[Start of Attachment]

Lemma universe_keys x : x ∈ universe (sc_deps sc) <-> x ∈ keys.
Proof.
  unfold universe. rewrite elem_of_union, elem_of_dom, (sd_deps _ _ _ HS), elem_of_list_to_set, elem_of_concat. split.
  - intros [Hx|(ds & Hds & Hx)]; [done|]. apply list_elem_of_fmap in Hds as ([l ds'] & -> & Hl%elem_of_map_to_list).
    assert (He : edge (sc_deps sc) l x) by (unfold edge, depsOf; by rewrite Hl).
    apply edge_target in He as (_ & r & _ & Ht). by eapply target_key.
  - by left.
Qed.

Lemma nodes_keys l : l ∈ concat (map dc_nodes ordered) <-> l ∈ keys.
Proof. by rewrite (oo_cover _ _ HO), universe_keys. Qed.

Lemma component_nodes l1 c l2 : ordered = l1 ++ c :: l2 ->
  NoDup (concat (map dc_nodes l1) ++ dc_nodes c) /\ forall l, l ∈ concat (map dc_nodes l1) ++ dc_nodes c -> l ∈ keys.
Proof.
  intros E. pose proof (oo_nodup _ _ HO) as Hn. rewrite E, map_app, concat_app in Hn. cbn [map concat] in Hn.
  rewrite app_assoc in Hn. apply NoDup_app in Hn as [Hn _]. split; [done|].
  intros l Hl. apply nodes_keys. rewrite E, map_app, concat_app. cbn [map concat]. rewrite app_assoc. apply elem_of_app. by left.
Qed.

(** A reference into the component itself is on a cycle. *)
Lemma inner_edge c x y : c ∈ ordered -> x ∈ dc_nodes c -> edge (sc_deps sc) x y -> y ∈ dc_nodes c -> dc_cyclic c = true.
Proof.
  intros Hc Hx He Hy. apply (oo_cyclic _ _ HO c Hc). exists x. split; [done|].
  apply (oo_scc _ _ HO c x y Hc Hx) in Hy as [_ Hyx]. eapply tc_rtc_r; [by apply tc_once|done].
Qed.
(* ===== verification/AssetRun.v ===== *)
(** The asset pipeline on small inputs: scans of scripts and style sheets with the ones
    that panic or do not end, a build with a cycle of scripts, its handler and the
    development handler; and the theorems of the asset files at these inputs. *)

From S2P Require Import Prelude.
From S2P Require Import Order.
From S2P Require Import Strconv.
From S2P Require Import Strings.
From S2P Require Import AssetPath.
From S2P Require Import AssetScan.
From S2P Require Import AssetScanSpec.
From S2P Require Import AssetRewrite.
From S2P Require Import AssetGraph.
From S2P Require Import AssetGraphSpec.
From S2P Require Import AssetStore.
From S2P Require Import AssetPlan.
From S2P Require Import AssetPlanSpec.
From S2P Require Import AssetBuildSpec.

(** ** Scans *)

Definition sheet : bytes := raw "@import './base.css'; a { background: url(img/x.png) }".
Definition script : bytes := raw "import { a } from './a.js'; const t = `${import('./b.js')}`;".

Definition values (o : outcome (list scannedRef)) : outcome (list string) :=
  outcome_bind o (fun refs => Done (map (fun r => text (r_value r)) refs)).

Example sheet_references : values (scanCSSRefs (length sheet) sheet) = Done ["./base.css"; "img/x.png"].
Proof. vm_compute. reflexivity. Qed.

Example script_references : values (scanJSImportRefs (length script) script) = Done ["./a.js"; "./b.js"].
Proof. vm_compute. reflexivity. Qed.

(** A quote that nothing closes panics where a reference is expected. *)
Example open_import_panics : scanCSSRefs 20 (raw "@import '") = Panicked.
Proof. vm_compute. reflexivity. Qed.

Example open_script_import_panics : scanJSImportRefs 20 (raw "import '") = Panicked.
Proof. vm_compute. reflexivity. Qed.

Lemma css_references_are_spliceable_witness :
  (last sheet <> Some backslash) /\ length sheet <= length sheet /\
  ((exists refs, scanCSSRefs (length sheet) sheet = Done refs /\ apart sheet 0 refs) \/
   (scanCSSRefs (length sheet) sheet = Panicked /\ exists i, broken_quote sheet i)).
Proof.
  assert (Hl : last sheet <> Some backslash) by (vm_compute; discriminate).
  split; [exact Hl|]. split; [apply le_n|]. exact (css_references_are_spliceable sheet (length sheet) Hl (le_n _)).
Defined.

Lemma js_references_are_specifiers_witness :
  length script <= length script /\
  ((exists refs, scanJSImportRefs (length script) script = Done refs /\ Forall (jsRef_ok script) refs) \/
   (scanJSImportRefs (length script) script = Panicked /\ exists i, broken_quote script i)).
Proof. split; [apply le_n|]. exact (js_references_are_specifiers script (length script) (le_n _)). Defined.

Definition dotdot : scannedRef := mkRef 0 3 referenceJSImport (raw "../c/x.js").

Lemma resolved_references_stay_inside_witness :
  HasPrefix "a/b/m.js" "/" = false /\ resolved (refAt "a/b/m.js" dotdot) = "a/c/x.js" /\
  (resolved (refAt "a/b/m.js" dotdot) = EmptyString \/ inside (resolved (refAt "a/b/m.js" dotdot))).
Proof.
  assert (H : HasPrefix "a/b/m.js" "/" = false) by (vm_compute; reflexivity).
  split; [exact H|]. split; [vm_compute; reflexivity|]. exact (resolved_references_stay_inside "a/b/m.js" dotdot H).
Defined.

Definition sheetRefs : list ref :=
  match extractRefs "main.css" sheet kindCSS with Done refs => refs | _ => [] end.

Definition published (r : ref) : string := "/assets/" +:+ resolved r.

Lemma rewriting_is_a_splice_witness :
  extractRefs "main.css" sheet kindCSS = Done sheetRefs /\
  exists ks, rewriteRefs sheet published sheetRefs = Done (splice sheet published 0 ks).
Proof.
  assert (HE : extractRefs "main.css" sheet kindCSS = Done sheetRefs) by (vm_compute; reflexivity).
  split; [exact HE|].
  assert (HS : StronglySorted (fun x y => start x <= start y) sheetRefs)
    by (vm_compute; repeat constructor).
  destruct (rewriting_is_a_splice "main.css" sheet kindCSS sheetRefs published sheetRefs HE (Permutation_refl _) HS)
    as (ks & _ & E & _). exists ks. exact E.
Defined.

Example rewritten_sheet :
  outcome_bind (rewriteRefs sheet published sheetRefs) (fun b => Done (text b)) =
    Done "@import '/assets/base.css'; a { background: url(/assets/img/x.png) }".
Proof. vm_compute. reflexivity. Qed.

(** ** Builds *)

(** Thirty-two bytes that depend on all of the content: enough for the examples. *)
Definition checksum (b : bytes) : bytes :=
  let total := fold_left (fun s a => (31 * s + Ascii.N_of_ascii a) mod 65521)%N b 7%N in
  map (fun k => Ascii.ascii_of_N (total / (N.of_nat k + 1))) (seq 0 32).

Definition noTypes (_ : string) : string := EmptyString.
Definition noImportmap (_ : bytes) : option Importmap := None.
Definition asIs (s : string) : string := s.

Definition site : list Root :=
  [mkRoot (Some (mkFs [("a.js", Some (raw "import './b.js'")); ("b.js", Some (raw "import './a.js'; import './c.js'"));
                       ("c.js", Some (raw "export default 1")); ("logo.png", Some (raw "PNG"));
                       ("main.css", Some (raw "a { background: url(logo.png) }"))] false)) EmptyString EmptyString].

Definition config : buildConfig := mkBuildConfig EmptyString false.

Definition planSite : planned buildPlan :=
  planBuild checksum noTypes noImportmap asIs asIs site (Some ∅) config.
Definition buildSite : planned Compiled :=
  Build checksum noTypes noImportmap asIs asIs (fun r => r) site (Some ∅) config.

Definition succeeds {A} (o : planned A) : bool := match o with Done (Ok _) => true | _ => false end.

Lemma succeeds_Ok {A} (o : planned A) : succeeds o = true -> exists a, o = Done (Ok a).
Proof. destruct o as [[a|]| |]; [by exists a|done..]. Defined.

Definition view (o : planned buildPlan) : option (list string * list (string * list string)) :=
  match o with
  | Done (Ok p) => Some (bp_order p, map_to_list (default ∅ (Dependencies (bp_manifest p))))
  | _ => None
  end.

(** The cycle comes after what it needs, and its members share a hash. *)
Example site_order : fst <$> view planSite = Some ["logo.png"; "c.js"; "a.js"; "b.js"; "main.css"].
Proof. vm_compute. reflexivity. Qed.

Definition scanned_all (collected : gmap string collectedAsset) : bool :=
  forallb (fun '(l, asset) =>
    match extractRefs l (ca_content asset) (ca_kind asset) with Done _ => true | _ => false end) (map_to_list collected).

Lemma scanned_all_ok collected l asset : scanned_all collected = true -> collected !! l = Some asset ->
  exists refs, extractRefs l (ca_content asset) (ca_kind asset) = Done refs.
Proof.
  unfold scanned_all. rewrite forallb_forall. intros H Ha%elem_of_map_to_list%list_elem_of_In%H. cbn in Ha.
  destruct (extractRefs _ _ _) as [refs| |]; [by exists refs|done..].
Qed.

Lemma site_scans_end : scans_end site.
Proof.
  intros out collected l asset Hout Hc Ha.
  assert (E : match normalizeRoots site with
              | Ok out => match collectAssets out with Done (Ok c) => scanned_all c | _ => true end
              | Err _ => true
              end = true) by (vm_compute; reflexivity).
  rewrite Hout, Hc in E. by eapply scanned_all_ok.
Qed.

Lemma planning_ends_witness :
  scans_end site /\ exists r, planBuild checksum noTypes noImportmap asIs asIs site (Some ∅) config = Done r.
Proof.
  split; [exact site_scans_end|].
  exact (planning_ends checksum noTypes noImportmap asIs asIs site (Some ∅) config site_scans_end).
Defined.

(** A sheet that ends in a backslash keeps the planner from ending. *)
Example backslash_site_does_not_end :
  planBuild checksum noTypes noImportmap asIs asIs
    [mkRoot (Some (mkFs [("a.css", Some [backslash])] false)) EmptyString EmptyString] (Some ∅) config = OutOfSteps.
Proof. vm_compute. reflexivity. Qed.

Lemma contents_refer_to_published_names_witness :
  exists plan, planSite = Done (Ok plan) /\
    exists collected, collectAssets (bp_roots plan) = Done (Ok collected) /\
      forall l, is_Some (Entries (bp_manifest plan) !! l) <-> is_Some (collected !! l).
Proof.
  assert (S : succeeds planSite = true) by (vm_compute; reflexivity).
  destruct (succeeds_Ok planSite S) as [plan E]. exists plan. split; [exact E|]. unfold planSite in E.
  destruct (contents_refer_to_published_names checksum noTypes noImportmap asIs asIs site (Some ∅) config plan E)
    as (collected & Hc & _ & Hl & _). exists collected. split; [exact Hc|exact Hl].
Defined.

Lemma names_carry_content_hashes_witness :
  exists plan, planSite = Done (Ok plan) /\
    exists collected, collectAssets (bp_roots plan) = Done (Ok collected) /\
      forall l a, bp_assets plan !! l = Some a -> pa_output a = hashedName l (pa_outputHash a).
Proof.
  assert (S : succeeds planSite = true) by (vm_compute; reflexivity).
  destruct (succeeds_Ok planSite S) as [plan E]. exists plan. split; [exact E|]. unfold planSite in E.
  destruct (names_carry_content_hashes checksum noTypes noImportmap asIs asIs site (Some ∅) config plan E)
    as (collected & Hc & Hl & _). exists collected. split; [exact Hc|]. intros l a Ha. exact (proj1 (Hl l a Ha)).
Defined.

Definition site_url (logical : string) : option string :=
  match buildSite with
  | Done (Ok c) => match CompiledAsset checksum noTypes c logical with Ok url => Some url | Err _ => None end
  | _ => None
  end.

Lemma site_url_Some logical url : site_url logical = Some url ->
  exists c, buildSite = Done (Ok c) /\ CompiledAsset checksum noTypes c logical = Ok url.
Proof.
  unfold site_url. destruct buildSite as [[c|]| |]; [|done..].
  destruct (CompiledAsset checksum noTypes c logical) as [u|] eqn:E; [|done]. intros [= ->]. by exists c.
Qed.

Definition the_url : string := default EmptyString (site_url "b.js").

Lemma compiled_urls_are_served_witness :
  exists c, buildSite = Done (Ok c) /\ CompiledAsset checksum noTypes c "b.js" = Ok the_url /\
    exists content, forall inm, inm <> quoted (hashContent checksum content) ->
      body (serveCompiled noTypes c (mkRequest "GET" the_url inm)) = content.
Proof.
  assert (S : site_url "b.js" = Some the_url) by (vm_compute; reflexivity).
  destruct (site_url_Some "b.js" the_url S) as (c & E & EU). exists c. split; [exact E|]. split; [exact EU|]. unfold buildSite in E.
  destruct (compiled_urls_are_served checksum noTypes noImportmap asIs asIs (fun r => r) site (Some ∅) config c "b.js"
    the_url E EU) as (plan & collected & asset & a & content & _ & _ & _ & _ & _ & H & _). exists content. intros inm Hi. rewrite (H inm Hi). reflexivity.
Defined.

(** What a browser gets for the script of the cycle: the names of the published files. *)
Example served_script :
  match buildSite with
  | Done (Ok c) => option_map (fun url => text (body (serveCompiled noTypes c (mkRequest "GET" url EmptyString)))) (site_url "a.js")
                   = option_map (fun url => "import '" +:+ url +:+ "'") (site_url "b.js")
  | _ => False
  end.
Proof. vm_compute. reflexivity. Qed.

Definition devSite : Mapper := mkMapper site "/assets/" None.
Definition dev_url : string := match Asset checksum noTypes devSite "main.css" with Ok url => url | Err _ => EmptyString end.

Lemma checksum_length b : length (checksum b) = 32.
Proof. unfold checksum. by rewrite length_map, length_seq. Qed.

Lemma development_urls_are_served_witness :
  manifest devSite = None /\ Asset checksum noTypes devSite "main.css" = Ok dev_url /\
  exists content, dev_url = urlPrefix devSite +:+ hashedName "main.css" (hashContent checksum content).
Proof.
  assert (HA : Asset checksum noTypes devSite "main.css" = Ok dev_url) by (vm_compute; reflexivity).
  assert (HS : TrimSuffix (Split (cleanLogical "main.css")).2 (Ext (Split (cleanLogical "main.css")).2) <> EmptyString)
    by (vm_compute; discriminate).
  split; [reflexivity|]. split; [exact HA|].
  destruct (development_urls_are_served checksum noTypes devSite "main.css" dev_url (eq_refl None) checksum_length HS HA)
    as (content & _ & E & _). exists content. exact E.
Defined.
Lemma scanField_arg f v :
  supportedField f = true -> holds f v ->
  scanField Parse convert timeScanError f (argOf RFC3339Nano v) =
    Ok (match f_kind f with TimeField _ => readBack v | _ => v end).
Proof.
  unfold supportedField, holds, scanField. destruct (f_kind f) as [|[|[|n]]|]; try done; intros _ H.
  - destruct H as (t & -> & Hy). simpl. by rewrite timeScanner_arg.
  - destruct H as ([t|] & -> & Hy); simpl; [by rewrite ptrTimeScanner_arg by auto|done].
Qed.

Lemma planColumns_mapped owner fm i seen fs :
  mapped lower owner fm -> (forall f, f ∈ fs -> f ∈ fields fm) -> NoDup (keyOf lower <$> fs) ->
  (forall f, f ∈ fs -> seen !! keyOf lower f = None) ->
  planColumns lower fm i seen (unquoteIdent <$> (column <$> fs)) = Ok ((fun f => Some (index f)) <$> fs).
Proof.
  intros Hm. revert i seen. induction fs as [|f fs IH]; intros i seen Hin Hnd Hseen; [done|].
  rewrite !fmap_cons in *. apply NoDup_cons in Hnd as [Hf Hnd]. simpl.
  pose proof (Hseen f ltac:(left)) as Hs. unfold keyOf, columnKey in Hs. rewrite Hs.
  rewrite IH; [|intros; apply Hin; by right|done|].
  - simpl. pose proof (mapped_fields _ _ _ Hm f ltac:(apply Hin; left)) as Hc. unfold keyOf, columnKey in Hc. by rewrite Hc.
  - intros g Hg. fold (columnKey lower (column f)). rewrite lookup_insert_ne; [by apply Hseen; right|].
    intros E. apply Hf. unfold keyOf at 1. rewrite E. by apply list_elem_of_fmap_2.
Qed.
(* ===== verification/AssetCompile.v ===== *)
(** Compiling the assets to a directory, src/assets/compile.go and atomic.go, over a file
    system that can fail and crash at every call.

    A disk is what processes see and what survives a crash; the system may write any entry
    back at any time, and the directory entries and contents the code syncs are written
    back for certain. A schedule has an event per system call: the write-backs before it
    and whether it fails; where the schedule ends the machine stops. Paths are lists of
    names below the public directory; removing a tree is one call. *)

From S2P Require Import Prelude.
From S2P Require Import Faults.
From S2P Require Import Strconv.
From S2P Require Import Strings.
From S2P Require Import AssetPath.
From S2P Require Import AssetScan.
From S2P Require Import AssetRewrite.
From S2P Require Import AssetGraph.
From S2P Require Import AssetGraphSpec.
From S2P Require Import AssetStore.
From S2P Require Import AssetPlan.
From S2P Require Import AssetPlanSpec.
From S2P Require Import AssetBuildSpec.
From S2P Require Import AssetRun.

Local Open Scope go_scope.

(** ** Disks *)

Abbreviation path := (list string).

(** [synced]: the content is on the disk wherever the entry is. *)
Inductive entry := Directory | File (content : bytes) (synced : bool).

Record disk := mkDisk { live : gmap path entry; durable : gmap path entry }.

Definition setEntry (m : gmap path entry) (p : path) (e : option entry) : gmap path entry :=
  match e with Some e => <[p := e]> m | None => delete p m end.

Definition onLive (f : gmap path entry -> gmap path entry) (d : disk) : disk := mkDisk (f (live d)) (durable d).

Definition writeBack (d : disk) (p : path) : disk := mkDisk (live d) (setEntry (durable d) p (live d !! p)).

Inductive ioError :=
| IOFault
| FileExists
| NotDirectory
| NotExist
| DifferentBytes (dst : path)
| SourceChangedError (logical : string)
| IndeterminateCommitError (p : path)
| PlanError (e : assetError)
| PlanStuck.

(** A failing write leaves some bytes; [fault] says how many. *)
Record event := mkEvent { writebacks : list path; fault : option nat }.

Abbreviation M := (Faults.M disk event ioError).

(** A call: what the system writes back before it, and its effect unless it fails. *)
Definition request {A} (effect : option nat -> disk -> disk * result ioError A) : M A :=
  sys (fun ev d => effect (fault ev) (fold_left writeBack (writebacks ev) d)).

(** A call that changes nothing when it fails. *)
Definition call {A} (f : disk -> disk * result ioError A) : M A :=
  request (fun fault d => match fault with Some _ => (d, Err IOFault) | None => f d end).

(** ** System calls *)

Definition stat (p : path) : M (option entry) := call (fun d => (d, Ok (live d !! p))).

Definition mkdir (p : path) : M unit := call (fun d =>
  match live d !! p with
  | None => (onLive (<[p := Directory]>) d, Ok ())
  | Some Directory => (d, Ok ())
  | Some (File _ _) => (d, Err NotDirectory)
  end).

(** The directories above and at a path, the outermost first. *)
Fixpoint prefixes (done rest : path) : list path :=
  match rest with [] => [] | x :: rest => (done ++ [x]) :: prefixes (done ++ [x]) rest end.

(** [os.MkdirAll] *)
Definition mkdirAll (p : path) : M unit := forEach mkdir (prefixes [] p).

(** [os.OpenFile] with O_CREATE and O_EXCL *)
Definition create (p : path) : M unit := call (fun d =>
  match live d !! p with
  | None => (onLive (<[p := File [] false]>) d, Ok ())
  | Some _ => (d, Err FileExists)
  end).

Definition write (p : path) (content : bytes) : M unit := request (fun fault d =>
  match fault with
  | None => (onLive (<[p := File content false]>) d, Ok ())
  | Some n => (onLive (<[p := File (take n content) false]>) d, Err IOFault)
  end).

Definition syncFile (p : path) : M unit := call (fun d =>
  match live d !! p with
  | Some (File c _) =>
      (mkDisk (<[p := File c true]> (live d))
         (match durable d !! p with Some (File _ _) => <[p := File c true]> (durable d) | _ => durable d end), Ok ())
  | _ => (d, Err NotExist)
  end).

(** [file.Close], [file.Chmod] *)
Definition close : M unit := call (fun d => (d, Ok ())).

Definition remove (p : path) : M unit := call (fun d => (onLive (delete p) d, Ok ())).

Definition below (top : string) (p : path) : bool := match p with x :: _ => bool_decide (x = top) | [] => false end.

Definition removeAll (top : string) : M unit :=
  call (fun d => (onLive (filter (fun e => below top e.1 = false)) d, Ok ())).

Definition rename (src dst : path) : M unit := call (fun d =>
  match live d !! src with
  | Some e => (onLive (fun m => <[dst := e]> (delete src m)) d, Ok ())
  | None => (d, Err NotExist)
  end).

Definition parent (p : path) : path := removelast p.
Definition childOf (dir p : path) : bool := bool_decide (p <> []) && bool_decide (parent p = dir).

(** The disk once the entries of a directory are written back. *)
Definition syncedDir (dir : path) (d : disk) : disk :=
  mkDisk (live d) (filter (fun e => childOf dir e.1 = false) (durable d) ∪ filter (fun e => childOf dir e.1 = true) (live d)).

Definition syncDirectory (dir : path) : M unit := call (fun d => (syncedDir dir d, Ok ())).

(** The directories from [leaf] up to the public one. *)
Definition ancestors (leaf : path) : list path := rev ([] :: prefixes [] leaf).

Definition syncAncestorDirectories (leaf : path) : M unit := forEach syncDirectory (ancestors leaf).

Definition readDir : M (list (string * bool)) := call (fun d =>
  (d, Ok (omap (fun '(p, e) => match p with
                               | [name] => Some (name, match e with Directory => true | _ => false end)
                               | _ => None
                               end) (map_to_list (live d))))).

(** ** Files *)

Definition writeSyncedFile (p : path) (content : bytes) : M unit :=
  do create p;;
  do onFail (do write p content;; syncFile p) close;;
  close.

(** [tmp]: the name [os.CreateTemp] finds. *)
Definition atomicWriteFile (dir : path) (name tmp : string) (data : bytes) : M unit :=
  let temp := dir ++ [tmp] in
  do create temp;;
  do onFail (do close;; do write temp data;; syncFile temp) (do attempt close;; remove temp);;
  do onFail close (remove temp);;
  do onFail (rename temp (dir ++ [name])) (remove temp);;
  mapFail (fun _ => IndeterminateCommitError (dir ++ [name])) (syncDirectory dir).

Definition ManifestFilename : string := "manifest.json".
Definition manifestPath : path := [ManifestFilename].

Definition isStaging (name : string) : bool := HasPrefix name ".assets-build-" && HasSuffix name ".staging".
Definition isTemp (name : string) : bool := HasPrefix name ".assets-tmp-" && HasSuffix name ".tmp".

Definition cleanupEntry (e : string * bool) : M unit :=
  let '(name, isDir) := e in
  if isDir && isStaging name then do attempt (removeAll name);; pure ()
  else if negb isDir && isTemp name then do attempt (remove [name]);; pure ()
  else pure ().

Definition cleanupCompileTemps : M unit :=
  let* entries := attempt readDir in
  match entries with Some entries => forEach cleanupEntry entries | None => pure () end.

[End of Attachment]

_Requirement_: Start with the line above that contains "do create p;;" and end with the line that contains "if isDir &&". Write out those lines exactly, and only those.

_Response to this exercise_:
  do create p;;
  do onFail (do write p content;; syncFile p) close;;
  close.

(** [tmp]: the name [os.CreateTemp] finds. *)
Definition atomicWriteFile (dir : path) (name tmp : string) (data : bytes) : M unit :=
  let temp := dir ++ [tmp] in
  do create temp;;
  do onFail (do close;; do write temp data;; syncFile temp) (do attempt close;; remove temp);;
  do onFail close (remove temp);;
  do onFail (rename temp (dir ++ [name])) (remove temp);;
  mapFail (fun _ => IndeterminateCommitError (dir ++ [name])) (syncDirectory dir).

Definition ManifestFilename : string := "manifest.json".
Definition manifestPath : path := [ManifestFilename].

Definition isStaging (name : string) : bool := HasPrefix name ".assets-build-" && HasSuffix name ".staging".
Definition isTemp (name : string) : bool := HasPrefix name ".assets-tmp-" && HasSuffix name ".tmp".

Definition cleanupEntry (e : string * bool) : M unit :=
  let '(name, isDir) := e in
  if isDir && isStaging name then do attempt (removeAll name);; pure ()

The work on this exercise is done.